• [Material provided]:
Lemma respond_abandons_witness :
  SessionManager.get_active_sessions
    (registry (fst (routes.respond_all sid ([[]; []; []; []] ++ [yes]) started)))
    !! sid = None.
Proof.
  pose proof (respond_abandons sid [[]; []; []; []] [yes] started
                (SurveyAgent.session (agent [q1; q2]))) as H.
  cbv zeta in H. destruct H as (_ & H);
    [reflexivity | repeat constructor | vm_compute; lia |].
  exact H.
Defined.

End RespondExamples.

(* ===================================================================== *)
(** ** The results endpoint *)
(* ===================================================================== *)

Section Results.

Implicit Types (s : SurveySession.t) (a : SurveyAgent.t).

Lemma omap_zip {A B C} (f : A → option C) (g : A → B → C)
    (l : list A) : ∀ (k : list B),
  length l = length k →
  (∀ (i : nat) x y, l !! i = Some x → k !! i = Some y → f x = Some (g x y)) →
  omap f l = zip_with g l k.
Proof.
  induction l as [|x l IH]; intros [|y k] Hlen H; try done.
  cbn. rewrite (H 0%nat x y eq_refl eq_refl). f_equal.
  apply IH; [by injection Hlen|].
  intros i x' y' Hx Hy. exact (H (S i) x' y' Hx Hy).
Qed.

(** X15. The results of a whole interview. For a new agent over a
    non-empty list of questions with pairwise-distinct ids, a store that
    takes the writes, and utterances that are not blank, one for the
    identity and one per question: the results endpoint's list has one
    entry per question, in the order of the questions, each with the id and
    the two texts of the question and the trimmed utterance that answered
    it. *)
Theorem results_of_interview sid survey employee (qs : list Question.t) db
    u0 (us : list (list N)) :
  qs ≠ [] →
  NoDup (Question.id <$> qs) →
  Database.available db = true →
  ¬ blank u0 →
  Forall (λ u, ¬ blank u) us →
  length us = length qs →
  routes.session_results
    (SurveyAgent.session
       (fst (converse us
               (run [Call Start; Call (Advance u0)]
                  (new_agent sid survey employee qs db)))))
  = zip_with
      (λ q u, routes.mk_result_entry (Question.id q) (Question.text q)
                (Question.text_ur q) (strip u))
      qs us.
Proof.
  intros Hne Hnd Hdb Hu0 Hus Hlen.
  destruct qs as [|q1 qs'] eqn:Eqs; [done|]. rewrite <- Eqs in *.
  set (a0 := new_agent sid survey employee qs db).
  set (a1 := SurveyAgent.mk (SurveyAgent.session a0) db
               ConversationPhase.WAIT_IDENTITY).
  set (a2 := SurveyAgent.mk (SurveyAgent.session a0) db
               ConversationPhase.WAIT_ANSWER).
  assert (Hcur : SurveySession.current_question (SurveyAgent.session a0)
                 = Some q1).
  { apply (current_question_at _ [] q1 qs'); [|reflexivity].
    cbn. rewrite Eqs. reflexivity. }
  assert (E1 : fst (SurveyAgent.process_response u0 a1) = a2).
  { rewrite (process_identity a1 u0 q1 Hu0); [reflexivity.. | exact Hcur]. }
  assert (E2 : run [Call Start; Call (Advance u0)] a0 = a2).
  { exact E1. }
  rewrite E2.
  destruct (converse_answers us a2 [] qs) as (a3 & E3 & _ & Ha3 & _ & Hq3);
    [reflexivity | reflexivity | reflexivity | exact Hdb | exact Hus | lia |].
  rewrite E3. cbn [fst]. unfold routes.session_results. rewrite Hq3.
  change (SurveySession.questions (SurveyAgent.session a2)) with qs.
  apply omap_zip; [lia|].
  intros i q u Hq Hu.
  fold (answers a3). rewrite Ha3.
  change (answers a2) with (∅ : gmap Z (list N)).
  rewrite (record_all_lookup ∅ (zip qs us) i (q, u)); [reflexivity| |].
  - rewrite zip_ids by lia. exact Hnd.
  - apply lookup_zip_with_Some. by exists q, u.
Qed.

• [Action item]:
Repeat the listing exactly, leaving nothing out.

• [Result of the exercise]:
Lemma respond_abandons_witness :
  SessionManager.get_active_sessions
    (registry (fst (routes.respond_all sid ([[]; []; []; []] ++ [yes]) started)))
    !! sid = None.
Proof.
  pose proof (respond_abandons sid [[]; []; []; []] [yes] started
                (SurveyAgent.session (agent [q1; q2]))) as H.
  cbv zeta in H. destruct H as (_ & H);
    [reflexivity | repeat constructor | vm_compute; lia |].
  exact H.
Defined.

End RespondExamples.

(* ===================================================================== *)
(** ** The results endpoint *)
(* ===================================================================== *)

Section Results.

Implicit Types (s : SurveySession.t) (a : SurveyAgent.t).

Lemma omap_zip {A B C} (f : A → option C) (g : A → B → C)
    (l : list A) : ∀ (k : list B),
  length l = length k →
  (∀ (i : nat) x y, l !! i = Some x → k !! i = Some y → f x = Some (g x y)) →
  omap f l = zip_with g l k.
Proof.
  induction l as [|x l IH]; intros [|y k] Hlen H; try done.
  cbn. rewrite (H 0%nat x y eq_refl eq_refl). f_equal.
  apply IH; [by injection Hlen|].
  intros i x' y' Hx Hy. exact (H (S i) x' y' Hx Hy).
Qed.

(** X15. The results of a whole interview. For a new agent over a
    non-empty list of questions with pairwise-distinct ids, a store that
    takes the writes, and utterances that are not blank, one for the
    identity and one per question: the results endpoint's list has one
    entry per question, in the order of the questions, each with the id and
    the two texts of the question and the trimmed utterance that answered
    it. *)
Theorem results_of_interview sid survey employee (qs : list Question.t) db
    u0 (us : list (list N)) :
  qs ≠ [] →
  NoDup (Question.id <$> qs) →
  Database.available db = true →
  ¬ blank u0 →
  Forall (λ u, ¬ blank u) us →
  length us = length qs →
  routes.session_results
    (SurveyAgent.session
       (fst (converse us
               (run [Call Start; Call (Advance u0)]
                  (new_agent sid survey employee qs db)))))
  = zip_with
      (λ q u, routes.mk_result_entry (Question.id q) (Question.text q)
                (Question.text_ur q) (strip u))
      qs us.
Proof.
  intros Hne Hnd Hdb Hu0 Hus Hlen.
  destruct qs as [|q1 qs'] eqn:Eqs; [done|]. rewrite <- Eqs in *.
  set (a0 := new_agent sid survey employee qs db).
  set (a1 := SurveyAgent.mk (SurveyAgent.session a0) db
               ConversationPhase.WAIT_IDENTITY).
  set (a2 := SurveyAgent.mk (SurveyAgent.session a0) db
               ConversationPhase.WAIT_ANSWER).
  assert (Hcur : SurveySession.current_question (SurveyAgent.session a0)
                 = Some q1).
  { apply (current_question_at _ [] q1 qs'); [|reflexivity].
    cbn. rewrite Eqs. reflexivity. }
  assert (E1 : fst (SurveyAgent.process_response u0 a1) = a2).
  { rewrite (process_identity a1 u0 q1 Hu0); [reflexivity.. | exact Hcur]. }
  assert (E2 : run [Call Start; Call (Advance u0)] a0 = a2).
  { exact E1. }
  rewrite E2.
  destruct (converse_answers us a2 [] qs) as (a3 & E3 & _ & Ha3 & _ & Hq3);
    [reflexivity | reflexivity | reflexivity | exact Hdb | exact Hus | lia |].
  rewrite E3. cbn [fst]. unfold routes.session_results. rewrite Hq3.
  change (SurveySession.questions (SurveyAgent.session a2)) with qs.
  apply omap_zip; [lia|].
  intros i q u Hq Hu.
  fold (answers a3). rewrite Ha3.
  change (answers a2) with (∅ : gmap Z (list N)).
  rewrite (record_all_lookup ∅ (zip qs us) i (q, u)); [reflexivity| |].
  - rewrite zip_ids by lia. exact Hnd.
  - apply lookup_zip_with_Some. by exists q, u.
Qed.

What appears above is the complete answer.